### Introduction

This project is the result of a short programming assignment completed during the interview process for a quantitative researcher role at a trading firm in 2024. Using theory from stochastic differential equations and statistics we formulate an automated trading strategy based on mean-reversion. The analysis and code was created from scratch in response to the assignment. The task was to devise, visualize and backtest a trading strategy given recent data from cocoa futures markets. 

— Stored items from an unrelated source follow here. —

(** * Poop Quest: the content submission and metadata pipeline

    A shallow embedding of the JavaScript sources of the submission
    pipeline (slug utility, HTML security utilities, language-model
    client, content analyzer, post model and the [!poop] command
    handler), together with the properties established about them.

    Strings are lists of characters.  A character is an 8-bit code
    unit (Latin-1), which is the range the diacritics table of
    [slug-sanitizer.js] lives in; character classes such as [\s], [\w]
    and the case mappings are the JavaScript ones restricted to that
    range. *)

From Stdlib Require Import String Ascii Bool Arith NArith Lia DecimalString List.
Import ListNotations.
Open Scope string_scope.
Open Scope nat_scope.
Open Scope list_scope.

Set Implicit Arguments.

(** ** Strings and characters *)

Definition str := list ascii.

(** String literals of the source are written [lit "..."]. *)
Definition lit (s : string) : str := list_ascii_of_string s.

Definition code (c : ascii) : nat := nat_of_ascii c.

Definition in_range (lo hi : nat) (c : ascii) : bool :=
  (lo <=? code c) && (code c <=? hi).

Definition isUpper (c : ascii) : bool := in_range 65 90 c.
Definition isLower (c : ascii) : bool := in_range 97 122 c.
Definition isDigit (c : ascii) : bool := in_range 48 57 c.
Definition isAlpha (c : ascii) : bool := isUpper c || isLower c.
Definition isAlnum (c : ascii) : bool := isAlpha c || isDigit c.

(** [\w] *)
Definition isWord (c : ascii) : bool := isAlnum c || (c =? "_")%char.

(** [\s], which is also the set removed by [String.prototype.trim]:
    TAB, LF, VT, FF, CR, SPACE and NBSP. *)
Definition isSpace (c : ascii) : bool :=
  in_range 9 13 c || (code c =? 32) || (code c =? 160).

Definition eqc (x : ascii) (c : ascii) : bool := (c =? x)%char.
Definition oneOf (xs : string) (c : ascii) : bool :=
  existsb (Ascii.eqb c) (lit xs).
Definition notb (p : ascii -> bool) (c : ascii) : bool := negb (p c).
Definition orb2 (p q : ascii -> bool) (c : ascii) : bool := p c || q c.

(** [String.prototype.toLowerCase] on one code unit: [A-Z] and the
    Latin-1 capitals [À-Þ] (but not the multiplication sign). *)
Definition lowerChar (c : ascii) : ascii :=
  if isUpper c || (in_range 192 222 c && negb (code c =? 215))
  then ascii_of_nat (code c + 32) else c.

Definition toLowerCase (s : str) : str := map lowerChar s.

Fixpoint dropWhile (p : ascii -> bool) (s : str) : str :=
  match s with
  | [] => []
  | c :: t => if p c then dropWhile p t else s
  end.

Definition dropWhileEnd (p : ascii -> bool) (s : str) : str :=
  rev (dropWhile p (rev s)).

(** [String.prototype.trim] *)
Definition trim (s : str) : str := dropWhileEnd isSpace (dropWhile isSpace s).

Fixpoint str_eqb (a b : str) : bool :=
  match a, b with
  | [], [] => true
  | x :: a', y :: b' => (x =? y)%char && str_eqb a' b'
  | _, _ => false
  end.

Fixpoint startsWith (p s : str) : bool :=
  match p, s with
  | [], _ => true
  | _ :: _, [] => false
  | a :: p', b :: s' => (a =? b)%char && startsWith p' s'
  end.

(** [String.prototype.includes] *)
Fixpoint includes (needle s : str) : bool :=
  startsWith needle s ||
  match s with
  | [] => false
  | _ :: t => includes needle t
  end.

(** [s.substring(0, n)] *)
Definition substring0 (n : nat) (s : str) : str := firstn n s.

(** Truthiness of a string: [!s] holds exactly for the empty string. *)
Definition blank (s : str) : bool :=
  match s with [] => true | _ => false end.

(** [!s || s.trim() === ''] *)
Definition isBlank (s : str) : bool :=
  blank s || blank (trim s).

Fixpoint joinWith (sep : str) (xs : list str) : str :=
  match xs with
  | [] => []
  | [x] => x
  | x :: rest => x ++ sep ++ joinWith sep rest
  end.

Definition lits (xs : list string) : list str := map lit xs.

(** The two quote characters, by code. *)
Definition dquote : ascii := "034"%char.
Definition squote : ascii := "039"%char.

(** [Array.prototype.includes] on strings *)
Definition mem (x : str) (xs : list str) : bool := existsb (str_eqb x) xs.

(** Lookup in an object literal used as a table. *)
Fixpoint assoc (k : str) (tbl : list (str * str)) : option str :=
  match tbl with
  | [] => None
  | (k', v) :: rest => if str_eqb k k' then Some v else assoc k rest
  end.

(** ** Regular expressions

    The sources are written almost entirely with regular-expression
    literals.  They are embedded as syntax trees and run by a
    backtracking matcher with the priorities of the JavaScript one:
    alternatives left to right, greedy repetition longest first, lazy
    repetition shortest first. *)

Module Regex.

Inductive re : Type :=
| Eps
| Chr (p : ascii -> bool)          (* one character of a class          *)
| Seq (a b : re)
| Alt (a b : re)
| Star (a : re)                    (* a*   greedy                       *)
| LazyStar (a : re)                (* a*?                               *)
| NotAhead (a : re)                (* (?!a)                             *)
| Bos                              (* ^    (no m flag in the sources)   *)
| Eos                              (* $                                 *)
| WordB                            (* \b                                *)
| Group (i : nat) (a : re)         (* capturing group number i          *)
| Backref (ci : bool) (i : nat).   (* \i, case-insensitive when ci      *)

Definition Plus (a : re) : re := Seq a (Star a).
Definition Opt (a : re) : re := Alt a Eps.

Fixpoint Seqs (rs : list re) : re :=
  match rs with
  | [] => Eps
  | [r] => r
  | r :: rest => Seq r (Seqs rest)
  end.

Fixpoint Alts (rs : list re) : re :=
  match rs with
  | [] => NotAhead Eps
  | [r] => r
  | r :: rest => Alt r (Alts rest)
  end.

(** A literal word, matched exactly or (flag [i]) up to ASCII case. *)
Definition Lit (s : string) : re := Seqs (map (fun x => Chr (eqc x)) (lit s)).
Definition LitI (s : string) : re :=
  Seqs (map (fun x => Chr (fun c => (lowerChar c =? lowerChar x)%char)) (lit s)).

Definition Caps := list (nat * str).

Fixpoint getCap (i : nat) (cs : Caps) : option str :=
  match cs with
  | [] => None
  | (j, w) :: rest => if i =? j then Some w else getCap i rest
  end.

(** The state of one match attempt: the character before the current
    position, the remaining input, the number of characters consumed
    since the attempt started, and the captures so far. *)
Record MState : Type := mkM {
  prev : option ascii;
  rest : str;
  pos  : nat;
  caps : Caps
}.

Definition isWordOpt (o : option ascii) : bool :=
  match o with Some c => isWord c | None => false end.

Fixpoint consume (ci : bool) (w : str) (st : MState) : option MState :=
  match w with
  | [] => Some st
  | x :: w' =>
      match rest st with
      | c :: t =>
          if (if ci then lowerChar c =? lowerChar x else c =? x)%char
          then consume ci w' (mkM (Some c) t (S (pos st)) (caps st))
          else None
      | [] => None
      end
  end.

Fixpoint m (r : re) (st : MState) (k : MState -> option MState)
  {struct r} : option MState :=
  match r with
  | Eps => k st
  | Chr p =>
      match rest st with
      | c :: t => if p c then k (mkM (Some c) t (S (pos st)) (caps st)) else None
      | [] => None
      end
  | Seq a b => m a st (fun st' => m b st' k)
  | Alt a b =>
      match m a st k with
      | Some x => Some x
      | None => m b st k
      end
  | Star a =>
      (fix loop (n : nat) (st : MState) {struct n} : option MState :=
         match n with
         | 0 => k st
         | S n' =>
             match m a st (fun st' => if pos st <? pos st' then loop n' st' else None) with
             | Some x => Some x
             | None => k st
             end
         end) (length (rest st)) st
  | LazyStar a =>
      (fix loop (n : nat) (st : MState) {struct n} : option MState :=
         match n with
         | 0 => k st
         | S n' =>
             match k st with
             | Some x => Some x
             | None => m a st (fun st' => if pos st <? pos st' then loop n' st' else None)
             end
         end) (length (rest st)) st
  | NotAhead a =>
      match m a st (fun st' => Some st') with
      | Some _ => None
      | None => k st
      end
  | Bos => match prev st with None => k st | Some _ => None end
  | Eos => match rest st with [] => k st | _ :: _ => None end
  | WordB =>
      if xorb (isWordOpt (prev st)) (isWordOpt (hd_error (rest st)))
      then k st else None
  | Group i a =>
      m a st (fun st' =>
        k (mkM (prev st') (rest st') (pos st')
               ((i, firstn (pos st' - pos st) (rest st)) :: caps st')))
  | Backref ci i =>
      match getCap i (caps st) with
      | Some w => match consume ci w st with Some st' => k st' | None => None end
      | None => k st
      end
  end.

### Futures Spread Trading

The prices of all contracts in the dataset have shown similar behaviour: after a long period of relative stability, prices rapidly increased to all-time highs and have remained at these levels. We will attempt to devise an automated trading strategy based on mean reversion. Even though the futures price data does not show any signs of mean-reversion, it is possible that futures spreads paint a different picture. A spread is defined as the difference between the prices of two futures contracts. Since we are only given data from cocoa futures contracts, the only relevant spreads are calendar spreads (as opposed to inter-commodity spreads). Calendar spreads are combinations of futures contracts with different expiries, but on the same underlying commodity. The first component is a short or long position in a futures contract with an expiry date in the far future, and the second component is the 'opposite' position with expiry in the near future. For example, if the first component is a long position in a December 2025 cocoa futures contract with market exposure $V$, then the second component may be a short position in a December 2024 cocoa futures contract with market exposure $-V$.

### Theoretical considerations

What has caused the recent price increases? It may help to give an economic interpretation. Firstly, prices of near-dated cocoa futures contracts are potentially more sensitive to 'local' negative events such as supply-chain distruptions or extreme weather events. Secondly, prices of far-dated cocoa futures contracts are potentially more sensitive to a change in the expectations of market participants. In this case, local events may have caused the price increase, but only in near-dated contracts. If these events persist and cause market participants to adapt their expectations, far-dated contract prices could move towards the current high prices of near-dated contracts. This would imply that calendar spreads are currently above their usual value and will move downward. A trading strategy could be to buy far-dated futures contracts and sell near-dated futures contracts in equal proportion. 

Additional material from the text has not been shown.